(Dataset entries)
▼

(* ===== verification/TwoMarket.v ===== *)
(** * The two-market strategy (src/core/strategy/two_market.go)

    For each direction of a setup the strategy quotes a grid of sizes, buying on one
    market and selling what it bought on the other, and classifies the best result.
    It is written over the [Quoting] interface, so the same program runs on the
    cache (QuoteCache) and directly on the sources.  A probe of a few sizes may
    choose one direction beforehand.

    Theorems: the candidates are valued exactly and spend at most their size; the
    selected candidate is a best one among those that reach their threshold, and the
    classification says what it achieves; the probe selects a direction only on a
    strict majority of comparable samples; the cache does not change any result.

    The two direction goroutines are run one after the other: their only shared
    state is the cache, which the last theorem shows to be transparent.  Durations
    and the traces of quotes and probes are left out. *)
From Stdlib Require Import QArith Qcanon.
From S2P Require Import Prelude Amount Quote Registry Arbitrage Pools Sizing QuoteCache.
Local Open Scope Z_scope.

Definition QuotePurposeResearchDiscovery : string := "research_discovery".
Definition ClassificationNoSpread : string := "no_spread".
Definition ClassificationObservedSpread : string := "observed_spread".

Record TwoMarket := mkTwoMarket {
  tm_id : StrategyID; tm_setup : ArbitrageSetup; tm_registry : Registry; tm_grid : Grid; tm_threshold : AssetQuantity;
  tm_thresholdFixed : AssetQuantity; tm_thresholdBPS : Z; tm_sizingAsset : AssetID; tm_discoverySamples : Z }.

Definition SizingAssetBase : string := "base".
Definition SizingAssetQuote : string := "quote".

Definition sizing_asset (known : Pair) (basis : string) : res AssetID :=
  let basis := if decide (basis = "") then SizingAssetQuote else basis in
  if decide (basis = SizingAssetBase) then Ok (Pair_BaseAsset known) else
  if decide (basis = SizingAssetQuote) then Ok (Pair_QuoteAsset known) else Err (Errorf "unsupported sizing asset %q").
Lemma keep_best_best evaluation valuation results opportunities :
  Forall2 (direction_best evaluation valuation) (setup_directions (pp_setup s)) results ->
  keep_best results = Ok opportunities -> best_direction evaluation valuation opportunities.
Proof using Type.
  intros Hres Hkeep.
  assert (Forall (fun o => direction_best evaluation valuation (op_Direction o) o) results) as Hall.
  { clear Hkeep. induction Hres as [|d o ds os Ho _ IH]; constructor; [|done]. destruct Ho as (<- & Ho). by split. }
  rewrite Forall_lookup in Hall.
  destruct (keep_best_ok (val_quote valuation) results) as (best & Hk & Hbest).
  { apply Forall_lookup. intros i o Ho. by eapply direction_best_comparable, Hall. }
  rewrite Hkeep in Hk. injection Hk as ->.
  assert (forall i o, imap (demote best) results !! i = Some o -> exists r, results !! i = Some r /\ o = demote best i r /\
    op_Direction o = op_Direction r /\ op_Candidates o = op_Candidates r) as Hlook.
  { intros i o Ho. rewrite list_lookup_imap in Ho. destruct (results !! i) as [r|]; [|done]. injection Ho as <-. exists r. do 2 (split; [done|]).
    destruct (demote_cases best i r) as [[-> _]|(_ & -> & ->)]; done. }
  assert (forall i o c, imap (demote best) results !! i = Some o -> competes o c ->
    exists r selected, results !! i = Some r /\ chosen r selected /\ (net c <= net selected)%Qc) as Hcomp.
  { intros i o c Ho Hc. destruct (Hlook i o Ho) as (r & Hr & _ & Hd & Hcs). destruct (Hall i r Hr) as (_ & Hb & _).
    destruct (best_size_competes r c Hb) as (selected & Hs & Hle); [unfold competes in *; by rewrite <- Hd, <- Hcs|]. by exists r, selected. }
  assert (forall i o, imap (demote best) results !! i = Some o -> 0 <= op_SelectedIndex o -> results !! i = Some o /\ Z.of_nat i = best) as Hsel.
  { intros i o Ho Hs. destruct (Hlook i o Ho) as (r & Hr & -> & _). destruct (demote_cases best i r) as [[He Hor]|(He & _)]; [|lia].
    rewrite He in *. split; [done|]. destruct Hor; [done|lia]. }
  split.
  - assert (op_Direction <$> results = setup_directions (pp_setup s)) as <-.
    { clear -Hres. induction Hres as [|d o ds os Ho _ IH]; [done|]. rewrite fmap_cons, IH. by destruct Ho as [-> _]. }
    apply list_eq. intros i. rewrite !list_lookup_fmap, list_lookup_imap. destruct (results !! i) as [o|]; [|done]. cbn. f_equal.
    destruct (demote_cases best i o) as [[-> _]|(_ & _ & ->)]; done.
  - apply Forall_lookup. intros i o Ho. destruct (Hlook i o Ho) as (r & Hr & _ & Hd & Hcs). destruct (Hall i r Hr) as (_ & _ & Hv).
    unfold valued_candidates in *. by rewrite Hd, Hcs.
  - intros o c [i Ho]%list_elem_of_lookup_1 Hc. destruct (Hsel i o Ho) as [Hr Hi]; [apply Hc|].
    destruct (Hall i o Hr) as (_ & [(Hneg & _)|(k & selected & Hk & Hks & He & Ht & Hcl & _)] & _); [destruct Hc; lia|].
    assert (selected = c) as -> by (destruct Hc as [_ Hc]; rewrite Hk, Nat2Z.id in Hc; congruence). do 3 (split; [done|]).
    intros o' c' [j Ho']%list_elem_of_lookup_1 Hc'. destruct (Hcomp j o' c' Ho' Hc') as (r' & s' & Hr' & Hs' & Hle).
    destruct Hbest as [[-> _]|(k' & ob & cb & Hkb & Hob & Hcb & Hmax)]; [lia|]. assert (k' = i) as -> by lia. rewrite Hr in Hob. injection Hob as <-.
    rewrite (chosen_inj o cb c) in * by done. apply Qcle_trans with (net s'); [done|]. apply (Hmax r'); [by eapply list_elem_of_lookup_2|done].
  - intros i j o o' Ho Ho' Hs Hs'. apply Hsel in Ho as [_ Ho]; [|done]. apply Hsel in Ho' as [_ Ho']; [|done]. lia.
  - intros Hnone o c [i Ho]%list_elem_of_lookup_1 Hc. destruct (Hcomp i o c Ho Hc) as (r & selected & Hr & [Hs _] & _).
    destruct Hbest as [[_ Hneg]|(k & ob & cb & -> & Hob & [Hcb _] & _)].
    + rewrite Forall_lookup in Hneg. specialize (Hneg i r Hr). cbn in Hneg. lia.
    + rewrite Forall_lookup in Hnone. specialize (Hnone k ob). rewrite list_lookup_imap, Hob in Hnone. cbn in Hnone.
      destruct (demote_cases (Z.of_nat k) k ob) as [[He _]|(He & _)]; [rewrite He in Hnone; specialize (Hnone eq_refl); lia|].
      unfold demote in He. rewrite decide_False in He by (intros []; done). lia.
Qed.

▲

◆ Activity ◆
The answer should consist of the lines from the one with "rewrite (chosen_inj o" through the last line of the entries, duplicated exactly and nothing more.

◆ Your response ◆
    rewrite (chosen_inj o cb c) in * by done. apply Qcle_trans with (net s'); [done|]. apply (Hmax r'); [by eapply list_elem_of_lookup_2|done].
  - intros i j o o' Ho Ho' Hs Hs'. apply Hsel in Ho as [_ Ho]; [|done]. apply Hsel in Ho' as [_ Ho']; [|done]. lia.
  - intros Hnone o c [i Ho]%list_elem_of_lookup_1 Hc. destruct (Hcomp i o c Ho Hc) as (r & selected & Hr & [Hs _] & _).
    destruct Hbest as [[_ Hneg]|(k & ob & cb & -> & Hob & [Hcb _] & _)].
    + rewrite Forall_lookup in Hneg. specialize (Hneg i r Hr). cbn in Hneg. lia.
    + rewrite Forall_lookup in Hnone. specialize (Hnone k ob). rewrite list_lookup_imap, Hob in Hnone. cbn in Hnone.
      destruct (demote_cases (Z.of_nat k) k ob) as [[He _]|(He & _)]; [rewrite He in Hnone; specialize (Hnone eq_refl); lia|].
      unfold demote in He. rewrite decide_False in He by (intros []; done). lia.
Qed.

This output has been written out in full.